Work item: In the records that follow, the lines from the one containing "(* ===== verification/LocalTimeYears.v" to the one containing "intros Hy [Hm Hd].", inclusive, are to be given again exactly.

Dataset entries
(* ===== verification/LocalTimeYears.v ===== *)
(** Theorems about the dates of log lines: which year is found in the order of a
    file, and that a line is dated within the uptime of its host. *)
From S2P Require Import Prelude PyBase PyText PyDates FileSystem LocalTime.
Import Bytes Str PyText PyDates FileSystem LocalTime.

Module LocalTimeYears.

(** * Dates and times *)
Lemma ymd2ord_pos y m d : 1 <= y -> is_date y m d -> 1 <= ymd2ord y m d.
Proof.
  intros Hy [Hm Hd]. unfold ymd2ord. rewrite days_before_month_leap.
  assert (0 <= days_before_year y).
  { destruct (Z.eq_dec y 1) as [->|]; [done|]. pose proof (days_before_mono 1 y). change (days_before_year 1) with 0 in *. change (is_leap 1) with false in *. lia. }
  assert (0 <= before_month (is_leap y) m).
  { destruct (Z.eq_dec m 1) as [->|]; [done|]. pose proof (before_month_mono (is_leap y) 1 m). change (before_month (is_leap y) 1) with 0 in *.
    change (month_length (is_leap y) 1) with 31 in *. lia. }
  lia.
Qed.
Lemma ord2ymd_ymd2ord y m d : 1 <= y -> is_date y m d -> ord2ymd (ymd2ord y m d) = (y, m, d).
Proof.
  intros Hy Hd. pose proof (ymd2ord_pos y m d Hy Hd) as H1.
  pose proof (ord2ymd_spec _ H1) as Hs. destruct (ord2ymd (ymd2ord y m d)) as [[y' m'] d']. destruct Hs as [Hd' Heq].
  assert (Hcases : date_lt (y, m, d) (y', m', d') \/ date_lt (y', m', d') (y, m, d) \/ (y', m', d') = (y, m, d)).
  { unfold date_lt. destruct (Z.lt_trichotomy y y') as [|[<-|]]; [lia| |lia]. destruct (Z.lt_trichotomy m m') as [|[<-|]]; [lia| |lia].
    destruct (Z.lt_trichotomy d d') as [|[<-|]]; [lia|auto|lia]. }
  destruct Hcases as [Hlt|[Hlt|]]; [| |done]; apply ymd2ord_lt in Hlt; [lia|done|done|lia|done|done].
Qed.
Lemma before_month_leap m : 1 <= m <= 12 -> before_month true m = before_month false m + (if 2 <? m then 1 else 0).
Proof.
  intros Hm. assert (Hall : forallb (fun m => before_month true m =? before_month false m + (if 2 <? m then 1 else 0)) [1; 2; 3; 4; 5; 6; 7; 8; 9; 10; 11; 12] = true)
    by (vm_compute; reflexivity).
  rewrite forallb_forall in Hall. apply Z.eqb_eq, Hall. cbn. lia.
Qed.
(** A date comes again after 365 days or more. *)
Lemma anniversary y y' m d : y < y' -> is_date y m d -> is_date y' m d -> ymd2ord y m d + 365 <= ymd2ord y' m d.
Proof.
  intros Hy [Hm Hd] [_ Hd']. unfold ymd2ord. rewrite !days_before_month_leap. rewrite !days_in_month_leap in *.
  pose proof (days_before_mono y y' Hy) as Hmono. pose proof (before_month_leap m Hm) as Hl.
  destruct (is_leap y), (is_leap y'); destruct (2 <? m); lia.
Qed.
--
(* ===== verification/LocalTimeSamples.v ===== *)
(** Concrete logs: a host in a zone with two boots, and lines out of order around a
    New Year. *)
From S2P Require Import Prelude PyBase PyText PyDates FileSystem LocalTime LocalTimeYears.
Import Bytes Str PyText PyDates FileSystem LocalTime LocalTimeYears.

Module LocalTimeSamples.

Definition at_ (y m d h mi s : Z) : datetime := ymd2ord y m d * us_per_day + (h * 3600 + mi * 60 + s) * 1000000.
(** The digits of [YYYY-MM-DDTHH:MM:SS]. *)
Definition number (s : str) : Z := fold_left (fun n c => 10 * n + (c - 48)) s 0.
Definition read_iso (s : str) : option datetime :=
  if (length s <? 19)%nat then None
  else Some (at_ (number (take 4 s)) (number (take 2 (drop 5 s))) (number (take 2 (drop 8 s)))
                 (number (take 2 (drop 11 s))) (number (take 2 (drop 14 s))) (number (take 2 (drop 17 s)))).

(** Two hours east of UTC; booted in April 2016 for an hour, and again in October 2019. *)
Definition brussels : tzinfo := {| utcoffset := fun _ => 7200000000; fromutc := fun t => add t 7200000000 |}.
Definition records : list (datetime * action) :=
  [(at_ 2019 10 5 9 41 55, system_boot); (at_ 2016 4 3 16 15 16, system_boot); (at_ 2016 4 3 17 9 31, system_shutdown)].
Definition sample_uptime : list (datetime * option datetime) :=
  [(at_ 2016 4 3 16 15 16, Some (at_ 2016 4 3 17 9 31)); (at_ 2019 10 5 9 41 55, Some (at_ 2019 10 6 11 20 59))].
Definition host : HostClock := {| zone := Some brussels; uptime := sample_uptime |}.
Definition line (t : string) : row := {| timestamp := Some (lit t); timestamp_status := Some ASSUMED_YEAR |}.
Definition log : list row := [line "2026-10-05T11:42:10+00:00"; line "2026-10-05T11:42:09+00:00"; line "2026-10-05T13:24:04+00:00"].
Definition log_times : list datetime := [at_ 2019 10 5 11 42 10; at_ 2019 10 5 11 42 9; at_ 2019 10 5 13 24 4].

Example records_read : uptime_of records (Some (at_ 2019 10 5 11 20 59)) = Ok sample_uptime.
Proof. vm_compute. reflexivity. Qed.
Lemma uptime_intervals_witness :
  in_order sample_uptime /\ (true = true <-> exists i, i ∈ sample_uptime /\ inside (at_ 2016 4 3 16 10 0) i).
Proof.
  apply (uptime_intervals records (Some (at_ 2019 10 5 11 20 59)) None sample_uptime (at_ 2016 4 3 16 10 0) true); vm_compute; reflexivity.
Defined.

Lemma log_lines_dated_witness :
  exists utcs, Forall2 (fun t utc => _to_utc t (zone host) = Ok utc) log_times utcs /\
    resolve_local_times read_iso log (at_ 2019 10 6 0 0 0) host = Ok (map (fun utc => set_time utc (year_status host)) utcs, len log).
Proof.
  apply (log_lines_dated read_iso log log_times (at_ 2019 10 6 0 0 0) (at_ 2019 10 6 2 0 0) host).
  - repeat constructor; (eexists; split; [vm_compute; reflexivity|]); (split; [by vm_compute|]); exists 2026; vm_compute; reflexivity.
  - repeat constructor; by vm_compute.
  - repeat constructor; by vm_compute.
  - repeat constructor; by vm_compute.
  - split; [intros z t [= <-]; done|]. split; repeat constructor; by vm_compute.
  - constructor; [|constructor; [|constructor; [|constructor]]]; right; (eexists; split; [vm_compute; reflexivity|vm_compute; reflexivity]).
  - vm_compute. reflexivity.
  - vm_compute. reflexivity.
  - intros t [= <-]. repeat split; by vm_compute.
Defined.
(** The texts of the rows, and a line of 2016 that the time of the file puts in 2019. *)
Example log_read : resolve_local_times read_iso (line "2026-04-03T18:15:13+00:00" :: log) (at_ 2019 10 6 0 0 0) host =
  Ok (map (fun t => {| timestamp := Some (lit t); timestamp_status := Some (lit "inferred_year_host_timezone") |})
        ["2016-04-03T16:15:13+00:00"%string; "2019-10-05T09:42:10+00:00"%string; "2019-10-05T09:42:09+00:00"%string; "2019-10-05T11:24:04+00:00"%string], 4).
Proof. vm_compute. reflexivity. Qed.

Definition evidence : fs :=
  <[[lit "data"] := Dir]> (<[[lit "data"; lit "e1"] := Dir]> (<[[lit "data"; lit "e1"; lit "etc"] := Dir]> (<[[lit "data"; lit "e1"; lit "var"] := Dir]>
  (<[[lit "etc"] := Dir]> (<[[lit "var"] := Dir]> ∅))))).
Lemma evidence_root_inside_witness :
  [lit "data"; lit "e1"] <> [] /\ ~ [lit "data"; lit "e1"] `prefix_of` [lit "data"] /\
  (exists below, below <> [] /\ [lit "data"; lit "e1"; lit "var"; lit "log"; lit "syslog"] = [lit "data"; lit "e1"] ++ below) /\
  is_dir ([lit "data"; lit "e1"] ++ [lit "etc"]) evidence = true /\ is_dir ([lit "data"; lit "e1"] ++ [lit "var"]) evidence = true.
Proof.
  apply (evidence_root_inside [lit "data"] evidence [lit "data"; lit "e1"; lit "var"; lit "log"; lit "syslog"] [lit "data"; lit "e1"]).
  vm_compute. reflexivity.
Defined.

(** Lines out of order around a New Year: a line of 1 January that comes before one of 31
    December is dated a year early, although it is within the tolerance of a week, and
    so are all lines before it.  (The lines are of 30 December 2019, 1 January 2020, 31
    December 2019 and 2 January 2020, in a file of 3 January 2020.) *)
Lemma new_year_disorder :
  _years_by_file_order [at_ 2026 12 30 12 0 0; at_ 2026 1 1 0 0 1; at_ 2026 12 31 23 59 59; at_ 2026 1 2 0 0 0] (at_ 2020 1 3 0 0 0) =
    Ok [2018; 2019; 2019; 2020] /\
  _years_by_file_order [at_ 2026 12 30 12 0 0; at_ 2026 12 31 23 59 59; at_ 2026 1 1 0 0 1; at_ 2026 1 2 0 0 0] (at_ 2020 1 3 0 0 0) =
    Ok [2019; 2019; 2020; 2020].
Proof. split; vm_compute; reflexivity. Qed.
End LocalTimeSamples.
---
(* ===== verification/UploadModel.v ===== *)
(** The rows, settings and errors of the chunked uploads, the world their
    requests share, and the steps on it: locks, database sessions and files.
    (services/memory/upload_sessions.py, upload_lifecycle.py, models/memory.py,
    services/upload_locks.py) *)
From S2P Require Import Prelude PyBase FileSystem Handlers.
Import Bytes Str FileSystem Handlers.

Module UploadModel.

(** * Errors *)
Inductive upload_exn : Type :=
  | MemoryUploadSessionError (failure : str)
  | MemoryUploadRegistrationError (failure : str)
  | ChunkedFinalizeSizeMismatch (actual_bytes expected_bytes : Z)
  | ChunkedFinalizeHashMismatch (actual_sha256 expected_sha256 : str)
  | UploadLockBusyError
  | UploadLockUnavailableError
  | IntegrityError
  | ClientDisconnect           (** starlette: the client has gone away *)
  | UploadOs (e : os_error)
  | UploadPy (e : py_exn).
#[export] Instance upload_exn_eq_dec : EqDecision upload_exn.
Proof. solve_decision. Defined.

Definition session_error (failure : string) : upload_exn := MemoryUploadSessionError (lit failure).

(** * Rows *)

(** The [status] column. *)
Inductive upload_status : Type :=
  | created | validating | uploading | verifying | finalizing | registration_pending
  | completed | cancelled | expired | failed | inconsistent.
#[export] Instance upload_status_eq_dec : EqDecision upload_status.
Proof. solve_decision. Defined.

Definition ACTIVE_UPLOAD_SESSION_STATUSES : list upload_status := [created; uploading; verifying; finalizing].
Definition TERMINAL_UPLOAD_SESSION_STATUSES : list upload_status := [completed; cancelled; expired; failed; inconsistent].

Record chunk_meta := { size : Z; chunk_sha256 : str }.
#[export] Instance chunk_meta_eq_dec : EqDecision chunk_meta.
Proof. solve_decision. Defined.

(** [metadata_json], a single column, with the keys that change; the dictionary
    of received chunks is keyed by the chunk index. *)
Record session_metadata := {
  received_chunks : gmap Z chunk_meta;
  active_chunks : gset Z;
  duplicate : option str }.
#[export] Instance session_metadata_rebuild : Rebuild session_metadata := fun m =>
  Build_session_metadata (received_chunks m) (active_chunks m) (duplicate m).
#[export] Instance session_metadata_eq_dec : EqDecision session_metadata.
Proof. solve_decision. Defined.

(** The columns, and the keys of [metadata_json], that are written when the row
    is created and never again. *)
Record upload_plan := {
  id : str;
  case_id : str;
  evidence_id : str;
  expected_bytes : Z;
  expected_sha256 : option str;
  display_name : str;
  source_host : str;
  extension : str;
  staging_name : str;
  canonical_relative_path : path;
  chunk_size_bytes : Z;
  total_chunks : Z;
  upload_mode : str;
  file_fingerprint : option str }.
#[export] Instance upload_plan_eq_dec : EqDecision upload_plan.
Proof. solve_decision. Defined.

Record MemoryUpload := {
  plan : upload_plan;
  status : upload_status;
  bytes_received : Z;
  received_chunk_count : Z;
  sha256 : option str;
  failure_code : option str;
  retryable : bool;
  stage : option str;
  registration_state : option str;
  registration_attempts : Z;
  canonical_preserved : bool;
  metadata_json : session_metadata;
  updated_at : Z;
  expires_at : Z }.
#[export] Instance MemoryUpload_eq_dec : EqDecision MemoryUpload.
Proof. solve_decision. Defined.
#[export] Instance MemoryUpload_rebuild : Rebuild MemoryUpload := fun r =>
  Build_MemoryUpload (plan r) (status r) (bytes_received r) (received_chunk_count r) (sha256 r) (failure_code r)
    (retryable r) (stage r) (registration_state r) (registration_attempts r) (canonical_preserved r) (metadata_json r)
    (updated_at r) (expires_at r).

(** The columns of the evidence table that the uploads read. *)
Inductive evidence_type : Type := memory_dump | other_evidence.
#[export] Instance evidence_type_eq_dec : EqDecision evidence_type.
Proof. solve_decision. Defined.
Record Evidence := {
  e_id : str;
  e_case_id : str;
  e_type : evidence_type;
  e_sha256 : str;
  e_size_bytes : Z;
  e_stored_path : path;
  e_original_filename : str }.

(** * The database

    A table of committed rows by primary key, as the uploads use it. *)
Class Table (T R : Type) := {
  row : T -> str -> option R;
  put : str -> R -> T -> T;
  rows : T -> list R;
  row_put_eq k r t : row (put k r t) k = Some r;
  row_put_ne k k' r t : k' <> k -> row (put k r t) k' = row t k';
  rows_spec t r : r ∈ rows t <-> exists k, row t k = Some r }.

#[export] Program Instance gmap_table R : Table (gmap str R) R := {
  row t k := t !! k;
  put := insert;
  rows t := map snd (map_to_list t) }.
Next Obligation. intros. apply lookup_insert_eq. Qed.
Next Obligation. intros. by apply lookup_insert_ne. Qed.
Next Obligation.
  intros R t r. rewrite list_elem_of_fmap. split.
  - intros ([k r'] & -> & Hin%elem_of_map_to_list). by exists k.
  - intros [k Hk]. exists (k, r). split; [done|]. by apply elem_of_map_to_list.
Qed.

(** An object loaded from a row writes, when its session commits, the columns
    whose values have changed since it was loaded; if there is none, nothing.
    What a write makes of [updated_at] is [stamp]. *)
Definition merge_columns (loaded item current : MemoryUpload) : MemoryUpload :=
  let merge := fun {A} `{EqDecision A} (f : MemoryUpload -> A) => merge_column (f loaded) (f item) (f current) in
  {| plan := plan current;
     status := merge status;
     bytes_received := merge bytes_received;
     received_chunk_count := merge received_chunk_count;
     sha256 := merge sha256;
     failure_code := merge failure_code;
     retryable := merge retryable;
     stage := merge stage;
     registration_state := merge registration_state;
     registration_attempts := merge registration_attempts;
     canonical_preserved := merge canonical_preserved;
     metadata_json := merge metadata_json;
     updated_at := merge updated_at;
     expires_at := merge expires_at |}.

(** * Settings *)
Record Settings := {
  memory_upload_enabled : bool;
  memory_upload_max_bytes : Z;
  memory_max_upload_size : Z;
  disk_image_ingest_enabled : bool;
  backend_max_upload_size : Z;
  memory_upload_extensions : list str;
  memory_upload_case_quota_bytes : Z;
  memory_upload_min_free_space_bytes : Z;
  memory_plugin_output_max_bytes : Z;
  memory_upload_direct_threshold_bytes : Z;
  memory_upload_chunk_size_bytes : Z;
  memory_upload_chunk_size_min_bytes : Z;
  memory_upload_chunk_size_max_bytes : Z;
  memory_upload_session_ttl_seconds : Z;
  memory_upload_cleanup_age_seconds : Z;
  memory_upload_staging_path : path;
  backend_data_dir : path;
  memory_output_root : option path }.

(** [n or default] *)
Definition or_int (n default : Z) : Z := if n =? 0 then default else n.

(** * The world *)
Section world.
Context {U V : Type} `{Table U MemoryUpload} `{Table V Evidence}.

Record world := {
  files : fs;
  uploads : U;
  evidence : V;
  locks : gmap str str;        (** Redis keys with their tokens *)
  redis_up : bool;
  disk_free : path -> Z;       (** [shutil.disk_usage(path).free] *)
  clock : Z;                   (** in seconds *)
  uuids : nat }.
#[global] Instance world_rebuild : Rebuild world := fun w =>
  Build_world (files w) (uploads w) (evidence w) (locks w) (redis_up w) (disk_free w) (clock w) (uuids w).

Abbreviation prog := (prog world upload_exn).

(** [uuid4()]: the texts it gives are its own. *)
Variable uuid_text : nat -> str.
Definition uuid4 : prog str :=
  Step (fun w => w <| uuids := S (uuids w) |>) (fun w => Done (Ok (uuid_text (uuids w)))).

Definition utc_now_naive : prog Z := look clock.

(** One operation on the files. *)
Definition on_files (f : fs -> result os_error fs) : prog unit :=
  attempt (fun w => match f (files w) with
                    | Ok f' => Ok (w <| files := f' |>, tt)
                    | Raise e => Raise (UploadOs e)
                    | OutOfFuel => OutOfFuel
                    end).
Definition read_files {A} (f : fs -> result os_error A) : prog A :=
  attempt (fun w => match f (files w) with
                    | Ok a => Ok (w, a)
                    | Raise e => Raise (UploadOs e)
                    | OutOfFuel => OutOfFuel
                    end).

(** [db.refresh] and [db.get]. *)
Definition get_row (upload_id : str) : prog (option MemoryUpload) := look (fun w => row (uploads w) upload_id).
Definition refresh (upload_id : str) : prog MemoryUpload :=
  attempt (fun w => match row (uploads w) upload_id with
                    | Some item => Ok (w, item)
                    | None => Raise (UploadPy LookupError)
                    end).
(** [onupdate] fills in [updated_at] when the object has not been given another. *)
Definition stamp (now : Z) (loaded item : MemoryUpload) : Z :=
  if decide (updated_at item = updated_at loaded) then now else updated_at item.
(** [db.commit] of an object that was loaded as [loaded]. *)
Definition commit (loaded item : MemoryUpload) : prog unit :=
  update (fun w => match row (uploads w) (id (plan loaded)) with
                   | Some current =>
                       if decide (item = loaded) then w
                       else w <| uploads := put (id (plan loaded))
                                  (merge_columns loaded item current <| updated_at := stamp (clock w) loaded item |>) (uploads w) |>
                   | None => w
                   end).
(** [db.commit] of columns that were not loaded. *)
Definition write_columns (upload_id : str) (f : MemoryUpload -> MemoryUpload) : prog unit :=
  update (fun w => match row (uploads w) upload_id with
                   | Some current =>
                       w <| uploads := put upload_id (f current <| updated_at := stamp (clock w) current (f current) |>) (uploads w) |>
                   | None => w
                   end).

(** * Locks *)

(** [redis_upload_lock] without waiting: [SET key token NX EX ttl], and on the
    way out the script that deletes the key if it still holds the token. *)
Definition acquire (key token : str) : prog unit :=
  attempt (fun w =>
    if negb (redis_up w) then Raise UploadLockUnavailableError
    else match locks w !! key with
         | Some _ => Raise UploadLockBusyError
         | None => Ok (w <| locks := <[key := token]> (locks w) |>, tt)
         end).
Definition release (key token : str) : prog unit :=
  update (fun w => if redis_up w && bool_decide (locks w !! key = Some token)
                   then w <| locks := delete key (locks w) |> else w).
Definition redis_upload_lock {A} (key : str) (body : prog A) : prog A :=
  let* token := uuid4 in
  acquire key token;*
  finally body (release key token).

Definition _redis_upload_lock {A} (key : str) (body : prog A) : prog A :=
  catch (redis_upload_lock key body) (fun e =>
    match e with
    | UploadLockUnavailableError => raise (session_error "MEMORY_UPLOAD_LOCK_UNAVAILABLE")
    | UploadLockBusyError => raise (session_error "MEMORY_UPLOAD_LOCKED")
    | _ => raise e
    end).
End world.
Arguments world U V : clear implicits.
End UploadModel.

Finished exercise:
(* ===== verification/LocalTimeYears.v ===== *)
(** Theorems about the dates of log lines: which year is found in the order of a
    file, and that a line is dated within the uptime of its host. *)
From S2P Require Import Prelude PyBase PyText PyDates FileSystem LocalTime.
Import Bytes Str PyText PyDates FileSystem LocalTime.

Module LocalTimeYears.

(** * Dates and times *)
Lemma ymd2ord_pos y m d : 1 <= y -> is_date y m d -> 1 <= ymd2ord y m d.
Proof.
  intros Hy [Hm Hd]. unfold ymd2ord. rewrite days_before_month_leap.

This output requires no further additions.